As a cool-season crop, fava beans should not be planted in summertime in climate zones which experience warm, dry weather. Temperatures of 80 degrees Fahrenheit or more negatively affect fava beans, either slowing or preventing the production of flowers and seed pods. The ideal temperatures for fava beans range from 60 to 65 degrees Fahrenheit. This plant withstands a minimal temperature of 40 F, and a maximum temperature of 75 F. In areas that experience all four seasons, fava beans are best planted in the early spring, just as the dirt starts to thaw.
Planting in Mild Climates
In light Mediterranean climates that encounter warmer winters and cooler summers, it is likely to raise and plant fava beans year round. Because there is not much concern for frost in this kind of climate, and since the summers are rarely above 75 F, fava beans can grow annually. To avoid delayed or impeded blossom and seed production, just plant fava beans if your neighborhood is very foggy from May through August. To enjoy these beans in soups, stews, salads and side dishes during the cool, rainy winter season, plant fava beans during September and October.

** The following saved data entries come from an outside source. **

(* ===== verification/PreAuthProofs.v ===== *)
(** * What the bounds before authentication give

    A source's bucket over any run of reservations and refunds, the promise of an answer
    to wait, the size of the map, and the address a request is judged on. *)

From Stdlib Require Import ZArith Lia.
From stdpp Require Import base list option gmap.
From S2P Require Import Prelude Encoding Network PreAuth.
Local Open Scope Z_scope.

Section rates.
Context (p : AuthThrottlePolicy).
Hypothesis burst_u32 : is_u32 (burst p).
Hypothesis rate_pos : 0 ≤ refill_per_minute p.

Lemma burst_fits : 0 ≤ burst_milli p ≤ u64_max.
Proof using burst_u32. unfold burst_milli, MILLI. unfold is_u32 in burst_u32. change u32_max with 4294967295 in burst_u32. change u64_max with 18446744073709551615. lia. Qed.

(** A token is [6e10] units; a nanosecond gives [refill_per_minute] of them.  The
    potential of a bucket falls by a token with each token taken and never rises. *)
Definition potential (b : Bucket) : Z := 60000000 * milli b - refill_per_minute p * at_ b.

Record good (t : Z) (b : Bucket) : Prop := {
  gd_low : 0 ≤ milli b;
  gd_high : milli b ≤ burst_milli p;
  gd_at : at_ b ≤ t;
}.

Lemma refill_spec t now b : good t b → t ≤ now →
  good now (refill p b now) ∧ potential (refill p b now) ≤ potential b ∧ milli b ≤ milli (refill p b now).
Proof.
  intros [H1 H2 H3] Ht. unfold refill, potential, sat_add64. assert (0 < u64_max) as Hmax by done. pose proof burst_fits as Hfit. set (us := Z.min _ (Z.max 0 _ / 1000)). set (add := Z.min _ _ / 60000).
  assert (0 ≤ us ∧ us * 1000 ≤ now - at_ b) as [Hu0 Hu].
  { unfold us. rewrite Z.max_r by lia. pose proof (Z.mul_div_le (now - at_ b) 1000 ltac:(lia)).
    pose proof (Z.div_pos (now - at_ b) 1000 ltac:(lia) ltac:(lia)). lia. }
  assert (add * 60000 ≤ us * refill_per_minute p) as Ha.
  { unfold add. pose proof (Z.mul_div_le (Z.min u64_max (us * refill_per_minute p)) 60000 ltac:(lia)). lia. }
  case_match; simpl; (split; [split; simpl; lia|]); [|lia].
  assert (us * refill_per_minute p * 1000 ≤ (now - at_ b) * refill_per_minute p) by nia. split; [nia|lia].
Qed.

(** What a [take] leaves, and what it costs. *)
Lemma take_spec t now b : good t b → t ≤ now →
  good now (take p b now).2 ∧
  potential (take p b now).2 + (match (take p b now).1 with Ok _ => 60000000000 | Err _ => 0 end) ≤ potential b.
Proof.
  intros Hg Ht. destruct (refill_spec t now b Hg Ht) as ([H1 H2 H3] & Hp & _). unfold take, MILLI.
  case_match eqn:Hm; simpl; (split; [split; simpl; lia|]); [|lia]. unfold potential in *. simpl. lia.
Qed.

Lemma fresh_good now : good now {| milli := burst_milli p; at_ := now |}.
Proof. pose proof burst_fits. split; simpl; lia. Qed.

(** ** Where tokens are *)

(** The bucket of a source, or the overflow bucket. *)
Inductive Place : Type := Own (k : Z) | Shared.

#[local] Instance Place_eq_dec : EqDecision Place.
Proof. solve_decision. Defined.

Definition bucket_at (pl : Place) (i : Inner) : option Bucket :=
  match pl with Own k => buckets i !! k | Shared => Some (overflow i) end.

(** The tokens that a reservation of a key took there. *)
Definition token1 (pl : Place) (key : Z) (over : bool) : Z :=
  match pl with Own k => if negb over && bool_decide (k = key) then 1 else 0 | Shared => if over then 1 else 0 end.

Definition tokens (pl : Place) (source r : Z) : Z :=
  token1 pl source (negb (Z.land r RES_PRIMARY_OVERFLOW =? 0)) +
  (if negb (Z.land r RES_WIDE_TAKEN =? 0) then
     match wide_of p source with Some w => token1 pl w (negb (Z.land r RES_WIDE_OVERFLOW =? 0)) | None => 0 end
   else 0).

(** The account of a place: [n] tokens were taken from it so far. *)
Definition account (pl : Place) (K t : Z) (i : Inner) (n : Z) : Prop :=
  match bucket_at pl i with
  | Some b => good t b ∧ 60000000000 * n + potential b ≤ K
  | None => 60000000000 * n + 60000000 * burst_milli p - refill_per_minute p * t ≤ K
  end.

Lemma account_later pl K t t' i n : account pl K t i n → t ≤ t' → account pl K t' i n.
Proof.
  unfold account. destruct (bucket_at pl i) as [b|]; [|nia]. intros [[H1 H2 H3] Hk] Ht. split; [split; lia|lia].
Qed.

Lemma sweep_account pl K t now i n : account pl K t i n → t ≤ now → account pl K now (maybe_sweep p i now) n.
Proof.
  intros Ha Ht. unfold maybe_sweep. case_match; [by eapply account_later|].
  destruct pl as [k|]; unfold account in *; simpl in *; [|destruct Ha as [[H1 H2 H3] Hk]; split; [split; lia|lia]].
  rewrite lookup_omap. destruct (buckets i !! k) as [b|]; simpl; [|nia].
  destruct Ha as [Hg Hk]. destruct (refill_spec t now b Hg Ht) as ([H1 H2 H3] & Hp & _). unfold sweep_bucket. destruct (milli (refill p b now) <? burst_milli p) eqn:Hm; simpl.
  - split; [done|lia].
  - unfold potential in *. nia.
Qed.

(** One reservation, at one key. *)
Lemma acquire_one_account pl K t now i n key :
  account pl K t i n → t ≤ now →
  account pl K now (acquire_one p i key now).2
    (n + match (acquire_one p i key now).1 with Ok over => token1 pl key over | Err _ => 0 end).
Proof.
  intros Ha Ht. unfold acquire_one. destruct (buckets i !! key) as [b|] eqn:Hb.
  - pose proof (take_spec t now b) as Hs. destruct (take p b now) as [r b']. simpl in *.
    destruct (decide (pl = Own key)) as [->|Hpl].
    + unfold account, bucket_at in *. simpl. rewrite lookup_insert_eq. rewrite Hb in Ha. destruct Ha as [Hg Hk].
      destruct (Hs Hg Ht) as [Hg' Hp']. destruct r; simpl; rewrite ?bool_decide_true by done; simpl; (split; [done|lia]).
    + apply (account_later pl K t now); [|done].
      assert (Hz : match (match r with Ok _ => Ok false | Err e => Err e end) with Ok over => token1 pl key over | Err _ => 0 end = 0).
      { destruct r; [|done]. destruct pl; simpl; [|done]. rewrite bool_decide_false by congruence. done. }
      rewrite Hz, Z.add_0_r. unfold account, bucket_at in *. destruct pl as [k|]; simpl; [|done].
      by rewrite lookup_insert_ne by congruence.
  - set (i1 := if max_sources p <=? map_len (buckets i) then maybe_sweep p i now else i).
    assert (account pl K now i1 n) as Ha1 by (unfold i1; case_match; [by eapply sweep_account|by eapply account_later]).
    assert (buckets i1 !! key = None) as Hb1.
    { unfold i1. case_match; [|done]. unfold maybe_sweep. case_match; [done|]. simpl. by rewrite lookup_omap, Hb. }
    case_match.
    + pose proof (take_spec now now (overflow i1)) as Hs. destruct (take p (overflow i1) now) as [r b']. simpl in *.
      unfold account, bucket_at in *. destruct pl as [k|]; simpl in *.
      * by destruct r; simpl; rewrite Z.add_0_r.
      * destruct Ha1 as [Hg Hk]. destruct (Hs Hg ltac:(lia)) as [Hg' Hp']. destruct r; simpl; (split; [done|lia]).
    + pose proof (take_spec now now _ (fresh_good now)) as Hs. destruct (take p _ now) as [r b']. simpl in Hs.
      destruct Hs as [Hg' Hp']; [lia|]. unfold account, bucket_at in *. destruct pl as [k|]; simpl.
      * destruct (decide (k = key)) as [->|Hk].
        -- rewrite lookup_insert_eq, Hb1 in *. unfold potential in Hp'. simpl in Hp'.
           destruct r; simpl; rewrite ?bool_decide_true by done; simpl; (split; [done|unfold potential; lia]).
        -- rewrite lookup_insert_ne by congruence. destruct r; simpl; rewrite ?bool_decide_false by done; simpl; by rewrite Z.add_0_r.
      * destruct r; simpl; by rewrite Z.add_0_r.
Qed.

Lemma refund_one_account pl K t i n key over :
  account pl K t i n → account pl K t (refund_one p i key over) (n - token1 pl key over).
Proof.
  intros Ha. pose proof burst_fits as Hfit.
  assert (Hgb : ∀ b, good t b → good t (give_back p b) ∧ potential (give_back p b) ≤ potential b + 60000000000).
  { intros b [H1 H2 H3]. unfold give_back, potential, MILLI. split; [split; simpl; lia|simpl; lia]. }
  unfold refund_one, account, bucket_at in *. destruct over, pl as [k|]; simpl in *; rewrite ?Z.sub_0_r; try done.
  - destruct Ha as [Hg Hk]. destruct (Hgb _ Hg). split; [done|lia].
  - destruct (decide (k = key)) as [->|Hne].
    + rewrite lookup_alter_eq, bool_decide_true by done. destruct (buckets i !! key) as [b|]; simpl; [|lia].
      destruct Ha as [Hg Hk]. destruct (Hgb _ Hg). split; [done|lia].
    + by rewrite lookup_alter_ne, bool_decide_false, Z.sub_0_r by done.
Qed.

Lemma refund_account pl K t i n source r : account pl K t i n → account pl K t (refund p i source r) (n - tokens pl source r).
Proof.
  intros Ha. unfold refund, tokens. rewrite Z.sub_add_distr.
  apply (refund_one_account _ _ _ _ _ source (negb (Z.land r RES_PRIMARY_OVERFLOW =? 0))) in Ha.
  case_match; [|by rewrite Z.sub_0_r]. destruct (wide_of p source); [by apply refund_one_account|by rewrite Z.sub_0_r].
Qed.

(** A reservation: what it says it took is what it took; a refused one took nothing. *)
Lemma acquire_account pl K t now i n source :
  account pl K t i n → t ≤ now →
  account pl K now (acquire p i source now).2
    (n + match (acquire p i source now).1 with Ok r => tokens pl source r | Err _ => 0 end).
Proof.
  intros Ha Ht. unfold acquire, acquire_uncounted.
  pose proof (acquire_one_account pl K t now i n source Ha Ht) as H1.
  destruct (acquire_one p i source now) as [[po|e] i1]; cbn [fst snd] in *; [|exact H1].
  unfold tokens. destruct (wide_of p source) as [w|].
  - pose proof (acquire_one_account pl K now now i1 _ w H1 (Z.le_refl now)) as H2.
    destruct (acquire_one p i1 w now) as [[wo|e] i2]; cbn [fst snd] in *.
    + rewrite <- Z.add_assoc in H2. by destruct po, wo.
    + pose proof (refund_one_account pl K now i2 _ source po H2) as H3. rewrite Z.add_0_r in H3 |- *.
      replace (n + token1 pl source po - token1 pl source po) with n in H3 by lia. exact H3.
  - cbn [fst snd]. destruct po; cbn [Z.land RES_PRIMARY_OVERFLOW RES_WIDE_TAKEN]; rewrite Z.add_0_r; exact H1.
Qed.

(** ** Runs *)

Inductive LimiterOp : Type := OAcquire (source now : Z) | ORefund (source r : Z) | OCharge.

Definition limiter_step (i : Inner) (op : LimiterOp) : Inner :=
  match op with OAcquire s now => (acquire p i s now).2 | ORefund s r => refund p i s r | OCharge => charge i end.

(** The tokens that an operation takes from a place: negative when it gives back. *)
Definition op_tokens (pl : Place) (i : Inner) (op : LimiterOp) : Z :=
  match op with
  | OAcquire s now => match (acquire p i s now).1 with Ok r => tokens pl s r | Err _ => 0 end
  | ORefund s r => - tokens pl s r
  | OCharge => 0
  end.

Fixpoint taken_from (pl : Place) (i : Inner) (ops : list LimiterOp) : Z :=
  match ops with [] => 0 | op :: ops' => op_tokens pl i op + taken_from pl (limiter_step i op) ops' end.

Definition limiter_run (i : Inner) (ops : list LimiterOp) : Inner := foldl limiter_step i ops.

(** The clock does not run backwards, and shows at most [t1]. *)
Fixpoint between (t0 : Z) (ops : list LimiterOp) (t1 : Z) : Prop :=
  match ops with
  | [] => t0 ≤ t1
  | OAcquire _ now :: ops' => t0 ≤ now ∧ between now ops' t1
  | _ :: ops' => between t0 ops' t1
  end.

Lemma run_account pl K ops t i n t1 :
  between t ops t1 → account pl K t i n → account pl K t1 (limiter_run i ops) (n + taken_from pl i ops).
Proof.
  revert t i n. induction ops as [|op ops IH]; intros t i n Hb Ha; simpl in *.
  - rewrite Z.add_0_r. by eapply account_later.
  - rewrite Z.add_assoc. destruct op as [s now|s r|]; simpl.
    + destruct Hb as [Ht Hb]. apply (IH now); [done|]. by apply (acquire_account pl K t).
    + apply (IH t); [done|]. rewrite Z.add_opp_r. by apply refund_account.
    + apply (IH t); [done|]. by rewrite Z.add_0_r.
Qed.

Lemma account_new pl t0 : account pl (60000000 * burst_milli p - refill_per_minute p * t0) t0 (limiter_new p t0) 0.
Proof.
  unfold account. destruct pl; simpl; [rewrite lookup_empty; lia|]. split; [apply fresh_good|]. unfold potential. simpl. lia.
Qed.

Fava Beans as a Cover Crop
Fava beans planted during the fall serve as a cover crop to the following spring. Cover crops, also called green manure, are plants you add to your garden bed during fall, and till into the soil in the spring after harvest. These crops prepare and add nutrients to the soil, making it more rich and fitter for spring plantings. Specifically, fava beans increase the nitrogen levels in the soil, an essential mineral for healthy plants. But it should be mentioned that once the seed pods are harvested, some of the sulfur added by fava beans will be lost. This is easily contaminated by planting fava beans as a cover crop, together with other cool-season crops, such as peas, vetch or bell beans.